В Меттре мне достаточно было услышать, что какой-то вор говорит Стокли: «Такой-то дал мне прикурить», чтобы я тут же заподозрил, что эти двое повязаны дружескими узами, что между ними заключено соглашение, недоступное петухам и прочему тюремному быдлу, и при всем том не было высказано ни единой клятвы, которая объединяла бы их на словах. Скорее, они распознавали друг друга интуитивно, чутьем. Их объединяли одинаковые вкусы, одинаковые неприязни. Эта самая предложенная мне «затяжка» должна была «затянуть» нас в единый узел. Эти редкие подарки — окурки — кочевали по тюрьме, мокрые, обслюнявленные, почерневшие, грязные, сладкие свидетельства гнусной нежности, переходили из одного рта в другой, и все эти рты были искривлены капризной и злобной гримасой, что иногда можно увидеть у детей, которых душат слезы, у особо ранимых, чутких детей, которых переполняет отчаяние. Здесь, у нас, ничто не могло смягчить их и растрогать, авторитеты никогда не плакали, да и остальные тоже. Маленькие, стойкие, непреклонные человечки в своих синих стихарях, с засунутыми в карман руками, отчаянные, невозмутимые, колючие, бесчеловечные и жестокие, прохаживались по аллеям, перескакивали через изгороди под летним солнцем, таким же безжалостным, как и они сами. Они не знали, что такое ласки, и нежность, и самопожертвование, и прелесть неразрывных уз, потому что не знали, что такое дружба. Они были еще римлянами. Но познав любовь, они захотели подчинить себе тюремных босяков. Наши авторитеты любили друг друга без насилия и жестокости, и чтобы защитить любовь, которую они дарили друг другу — вернее будет

сказать, дарили характерные признаки касты, — им был нужен противник. Он им нужен, потому что вписывает любовь в строчки, придает ей форму. Эти строчки — преграда, на которую он набрасывается, которую осаждает, осознавая таким образом себя самого.
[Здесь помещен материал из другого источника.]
(** An exception of the JSON library is written as its text. *)
Definition getS32 (j : json) : result Z :=
  match j with
  | JUnsigned n => Ok (s32 (Z.of_N n))
  | JOtherNumber n => Ok (s32 (Z.of_N (castNumber n)))
  | JBool b => Ok (if b then 1 else 0)%Z
  | _ => Throw (RuntimeError typeError)
  end.
Definition getText (j : json) : result string :=
  match j with JString s => Ok s | _ => Throw (RuntimeError typeError) end.

Definition andThen {A B} (r : result A) (f : A -> result B) : result B :=
  match r with Ok a => f a | Throw e => Throw e end.

(** [src/src/model/Tokenizer.cpp:303-310 Tokenizer::loadFromHfJson] *)
Fixpoint vocabEntries (l : list (string * json)) : result (list (Z * string)) :=
  match l with
  | [] => Ok []
  | (key, v) :: l => andThen (getS32 v) (fun id => andThen (vocabEntries l) (fun r => Ok ((id, key) :: r)))
  end.

(** [src/src/model/Tokenizer.cpp:311-328 Tokenizer::loadFromHfJson] *)
Fixpoint addedEntries (l : list json) : result (list (Z * string)) :=
  match l with
  | [] => Ok []
  | a :: l =>
      match field a "id", field a "content" with
      | Some i, Some c =>
          andThen (getS32 i) (fun id => andThen (getText c) (fun s =>
            andThen (addedEntries l) (fun r => Ok ((id, s) :: r))))
      | _, _ => addedEntries l
      end
  end.

(** [None] is an index outside the vector: a negative id.
    [src/src/model/Tokenizer.cpp:337-340 Tokenizer::loadFromHfJson] *)
Fixpoint placeEntries (l : list (Z * string)) (t : Tokenizer) : option Tokenizer :=
  match l with
  | [] => Some t
  | (id, s) :: l =>
      if (id <? 0)%Z then None
      else placeEntries l (t <| _tokens := alter (fun k => mkToken s (ti_score k) (ti_type k)) (Z.to_nat id) (_tokens t) |>
                             <| _byText := <[s := id]> (_byText t) |>)
  end.

(** The merges read so far, and what stopped the loop.
    [src/src/model/Tokenizer.cpp:359-369 Tokenizer::loadFromHfJson] *)
Fixpoint hfMerges (l : list json) (rank : Z) (ranks : gmap string Z) : option exn * gmap string Z :=
  match l with
  | [] => (None, ranks)
  | JString key :: l => hfMerges l (s32 (rank + 1)) (emplace key rank ranks)
  | JArray [a; b] :: l =>
      match andThen (getText a) (fun x => andThen (getText b) (fun y => Ok (x +:+ " " +:+ y))) with
      | Ok key => hfMerges l (s32 (rank + 1)) (emplace key rank ranks)
      | Throw e => (Some e, ranks)
      end
  | _ :: l => hfMerges l rank ranks
  end.

Definition idOrNone (t : Tokenizer) (text : string) : Z := default (-1)%Z (_byText t !! text).

(** [src/src/model/Tokenizer.cpp:382-394 Tokenizer::loadFromHfJson] *)
Definition configIds (tc : json) (t : Tokenizer) : Tokenizer :=
  let strTok := fun key => match field tc key with Some (JString s) => s | _ => EmptyString end in
  let pick := fun key dflt => if String.eqb (strTok key) EmptyString then dflt else idOrNone t (strTok key) in
  t <| _bosId := pick "bos_token" (_bosId t) |> <| _eosId := pick "eos_token" (_eosId t) |>
    <| _padId := pick "pad_token" (_padId t) |> <| _unknownId := pick "unk_token" (_unknownId t) |>.

(** [is_number_integer], booleans apart. *)
Definition integerOf (j : json) : option Z :=
  match j with
  | JUnsigned n => Some (s32 (Z.of_N n))
  | JOtherNumber n => if isInteger n then Some (s32 (Z.of_N (castNumber n))) else None
  | _ => None
  end.

(** [src/src/model/Tokenizer.cpp:398-406 Tokenizer::loadFromHfJson] *)
Definition generationEos (gc : json) (t : Tokenizer) : Tokenizer :=
  match field gc "eos_token_id" with
  | Some (JArray (j :: _)) | Some j => match integerOf j with Some id => t <| _eosId := id |> | None => t end
  | None => t
  end.

(** The special ids from the two other files.
    [src/src/model/Tokenizer.cpp:376-411 Tokenizer::loadFromHfJson] *)
Definition loadHfIds (dir : string) (t : Tokenizer) : outcome unit * Tokenizer :=
  let t := t <| _bosId := (-1)%Z |> <| _eosId := (-1)%Z |> <| _unknownId := (-1)%Z |> <| _padId := (-1)%Z |> in
  let tcPath := joinPath dir "tokenizer_config.json" in
  let gcPath := joinPath dir "generation_config.json" in
  match (if bool_decide (is_Some (files tcPath)) then andThen (readJson tcPath) (fun tc => Ok (configIds tc t)) else Ok t) with
  | Throw e => (Throws e, t)
  | Ok t =>
      match (if (_eosId t <? 0)%Z && bool_decide (is_Some (files gcPath)) then
               andThen (readJson gcPath) (fun gc => Ok (generationEos gc t)) else Ok t) with
      | Throw e => (Throws e, t)
      | Ok t => (Returns tt, buildSpecialTexts (t <| _addSpacePrefix := false |>))
      end
  end.

(** The vocabulary and the merges, from the [model] object.
    [src/src/model/Tokenizer.cpp:295-370 Tokenizer::loadFromHfJson] *)
Definition loadHfModel (tj model : json) (t : Tokenizer) : outcome unit * Tokenizer :=
  match field model "vocab" with
  | Some (JObject vocab) =>
      let added := match field tj "added_tokens" with Some (JArray l) => addedEntries l | _ => Ok [] end in
      match vocabEntries vocab, added with
      | Throw e, _ | Ok _, Throw e => (Throws e, t)
      | Ok vs, Ok as_ =>
          let entries := vs ++ as_ in
          let maxId := foldr (fun e m => Z.max (fst e) m) (-1)%Z entries in
          if (maxId <? 0)%Z then (Throws (RuntimeError "Tokenizer::loadFromHfJson: empty vocab"), t)
          else
            let t := t <| _tokens := replicate (Z.to_nat maxId + 1) (mkToken EmptyString (S754_zero false) 1) |>
                       <| _byText := ∅ |> in
            match placeEntries entries t with
            | None => (Undefined, t)
            | Some t =>
                let mark := fun ts e => alter (fun k => mkToken (ti_text k) (ti_score k) 3) (Z.to_nat (fst e)) ts in
                let t := t <| _tokens := fold_left mark as_ (_tokens t) |> <| _mergesRank := ∅ |> in
                let '(stop, ranks) := match field model "merges" with
                                      | Some (JArray l) => hfMerges l 0 ∅ | _ => (None, ∅) end in
                (match stop with Some e => Throws e | None => Returns tt end, t <| _mergesRank := ranks |>)
            end
      end
  | _ => (Throws (RuntimeError "Tokenizer::loadFromHfJson: tokenizer.json model.vocab missing"), t)
  end.

(** [src/src/model/Tokenizer.cpp:261-294 Tokenizer::loadFromHfJson] *)
Definition loadFromHfJson (checkpointDir : string) (t : Tokenizer) : outcome unit * Tokenizer :=
  match readJson (joinPath checkpointDir "tokenizer.json") with
  | Throw e => (Throws e, t)
  | Ok tj =>
      match field tj "model" with
      | Some (JObject _ as model) =>
          match (match field model "type" with Some v => getText v | None => Ok EmptyString end) with
          | Throw e => (Throws e, t)
          | Ok bpeType =>
              if negb (String.eqb bpeType "BPE") then
                (Throws (RuntimeError ("Tokenizer::loadFromHfJson: only byte-level BPE tokenizer.json is supported (model.type='"
                   +:+ bpeType +:+ "')")), t)
              else
                match loadHfModel tj model (t <| _modelType := "gpt2" |>) with
                | (Returns _, t) => loadHfIds checkpointDir t
                | r => r
                end
          end
      | _ => (Throws (RuntimeError "Tokenizer::loadFromHfJson: tokenizer.json has no 'model' object"), t)
      end
  end.
End HfJson.

(** ** Encoding *)

(** The first special, in the given order, that [rest] begins with. *)
Definition hitAt (specials : list string) (rest : string) : option string :=
  List.find (fun s => negb (String.eqb s EmptyString) && String.prefix s rest) specials.

Definition flush (run : string) : list (bool * string) :=
  if String.eqb run EmptyString then [] else [(false, run)].

(** A turn takes at least a byte.
    [src/src/model/Tokenizer.cpp:465-495 Tokenizer::splitOnSpecials] *)
Fixpoint splitN (fuel : nat) (specials : list string) (rest run : string) : list (bool * string) :=
  match fuel, rest with
  | S fuel, String.String c rest' =>
      match hitAt specials rest with
      | Some s => flush run ++ (true, s) :: splitN fuel specials (snd (splitAt (String.length s) rest)) EmptyString
      | None => splitN fuel specials rest' (run +:+ String.String c EmptyString)
      end
  | _, _ => flush run
  end.
Definition splitOnSpecials (text : string) (specials : list string) : list (bool * string) :=
  splitN (String.length text) specials text EmptyString.

(** [src/src/model/Tokenizer.cpp:865-871 Tokenizer::findToken] *)
Definition findToken (t : Tokenizer) (text : string) : Z := default (-1)%Z (_byText t !! text).

Definition withBos (t : Tokenizer) (addBos : bool) (ids : list Z) : list Z :=
  if addBos && (0 <=? _bosId t)%Z then _bosId t :: ids else ids.

(** The list of pieces both encoders start from. *)
Definition linkUp {A} (l : list (string * A)) : list (Node (A := A)) :=
  imap (fun i sa => mkNode (fst sa) (snd sa) true (if i =? 0 then None else Some (i - 1))
    (if i + 1 <? length l then Some (i + 1) else None)) l.

(** *** Byte-level BPE *)

Definition INT32_MAX : Z := 2147483647.

(** A rank of [INT32_MAX] reads as no merge.
    [src/src/model/Tokenizer.cpp:742-751 Tokenizer::encodeGpt2] *)
Definition mergeRank (t : Tokenizer) (a b : string) : option Z :=
  match _mergesRank t !! (a +:+ " " +:+ b) with
  | Some r => if (r =? INT32_MAX)%Z then None else Some r
  | None => None
  end.

Definition pairRank (t : Tokenizer) (ns : list (Node (A := unit))) (i : nat) : option Z :=
  match ns !! i with
  | Some n =>
      match next n with
      | Some j => match ns !! j with Some m => mergeRank t (text n) (text m) | None => None end
      | None => None
      end
  | None => None
  end.

Definition pushRank (t : Tokenizer) (ns : list (Node (A := unit))) (i : nat) (heap : list (Z * nat)) : list (Z * nat) :=
  match pairRank t ns i with Some r => (r, i) :: heap | None => heap end.

Section Encoders.
(** Taking the least pair (rank, index), and the greatest candidate. *)
Variable popMin : list (Z * nat) -> option ((Z * nat) * list (Z * nat)).
Variable popMax : list ((f32 * Z) * nat) -> option (((f32 * Z) * nat) * list ((f32 * Z) * nat)).

(** [None]: out of fuel.
    [src/src/model/Tokenizer.cpp:758-780 Tokenizer::encodeGpt2] *)
Fixpoint bpeLoop (fuel : nat) (t : Tokenizer) (ns : list (Node (A := unit))) (heap : list (Z * nat))
    : option (list (Node (A := unit))) :=
  match popMin heap with
  | None => Some ns
  | Some ((r, i), heap) =>
      match fuel, ns !! i with
      | S fuel, Some n =>
          match next n with
          | Some j =>
              if active n && bool_decide (pairRank t ns i = Some r) then
                let ns := mergeNodes i j tt ns in
                let heap := match prev n with Some p => pushRank t ns p heap | None => heap end in
                bpeLoop fuel t ns (pushRank t ns i heap)
              else bpeLoop fuel t ns heap
          | None => bpeLoop fuel t ns heap
          end
      | _, _ => None
      end
  end.

(** Each entry costs a turn; a merge adds at most two and there are fewer merges than
    pieces.
    [src/src/model/Tokenizer.cpp:733-789 Tokenizer::encodeGpt2] *)
Definition bpeMerge (t : Tokenizer) (word : list string) : option (list string) :=
  if 1 <? length word then
    let ns := linkUp (map (fun w => (w, tt)) word) in
    let heap := foldr (pushRank t ns) [] (rev (seq 0 (length word))) in
    ns ← bpeLoop (3 * length word) t ns heap;
    Some (map text (walk (length word) (Some 0) ns))
  else Some word.

Definition idOf (t : Tokenizer) (w : string) : Z := default (_unknownId t) (_byText t !! w).

(** [src/src/model/Tokenizer.cpp:707-814 Tokenizer::encodeGpt2] *)
Definition encodeGpt2 (t : Tokenizer) (txt : string) (addBos : bool) : option (list Z) :=
  let word := map byteToUtf8 (String.list_ascii_of_string txt) in
  word ← bpeMerge t word;
  Some (withBos t addBos (map (idOf t) word)).

(** *** SentencePiece *)

(** Score and id of the merged token.
    [src/src/model/Tokenizer.cpp:603-609 Tokenizer::encodeSpm] *)
Definition mergedToken (t : Tokenizer) (a b : string) : option (f32 * Z) :=
  match _byText t !! (a +:+ b) with
  | Some id => match _tokens t !! Z.to_nat id with Some k => Some (ti_score k, id) | None => None end
  | None => None
  end.

(** [src/src/model/Tokenizer.cpp:595-610 Tokenizer::encodeSpm] *)
Definition tryAddCandidate (t : Tokenizer) (ns : list (Node (A := Z))) (left : option nat)
    (pq : list ((f32 * Z) * nat)) : list ((f32 * Z) * nat) :=
  match left with
  | None => pq
  | Some i =>
      match ns !! i with
      | None => pq
      | Some l =>
          if negb (active l) then pq
          else
            match next l with
            | None => pq
            | Some j =>
                match ns !! j with
                | None => pq
                | Some r =>
                    if negb (active r) then pq
                    else match mergedToken t (text l) (text r) with Some c => (c, i) :: pq | None => pq end
                end
            end
      end
  end.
Даниэль вновь приступил к обязанностям горниста. Однажды утром, когда он стоял на своем обычном месте в пустынном еще дворе возле бассейна, как всегда готовый изобразить любой сигнал, который ему велит Гепен, недалеко от него прошла сестра Зоея, направляющаяся из санчасти в часовню на обычную мессу. Сердце ребенка, должно быть, было парализовано яростью. Он, конечно же, думал тогда о своем дружке, который сломал себе палец, чтобы остаться с ним. Он прокричал: «Здравствуйте, сестра Зоея». Покончив с исполнением своих обязанностей, если можно так выразиться, вне должности, монахини были даже приветливы. Она любезно ответила. Горнист подошел к ней, они оказались близко один от другого и при этом совсем рядом с бассейном. Крепкий мальчишка сильно толкнул старуху плечом, и та, задохнувшись от неожиданности, полетела в воду. Какое-то мгновение вставшая колоколом юбка держала ее на поверхности, придавая сходство с огромной нелепой кувшинкой, но очень быстро пропиталась водой и потащила на дно монашку, онемевшую от ужаса и стыда. Прикосновение воды к ногам, бедрам, животу, новизна ощущения буквально парализовали девственницу. Она не осмелилась ни пошевелиться, ни закричать. Она погружалась на дно. На поверхности возник легкий водоворот, потом все успокоилось и стало таким, каким и должно быть безмятежным апрельским утром. Девственница утонула под сенью цветущих каштанов. Ребенок, поведя плечом, поправил красно-белую лямку своего горна, вновь засунул руки в карманы и спокойно, медленно отошел от бассейна. Труп был обнаружен в воде только на следующий день. Разумеется, все решили, что старуха просто оступилась. В следующее воскресенье перед началом мессы директор собрал колонистов в актовом зале и, сообщив о смерти сестры Зоей в результате несчастного случая, призвал их молиться за нее.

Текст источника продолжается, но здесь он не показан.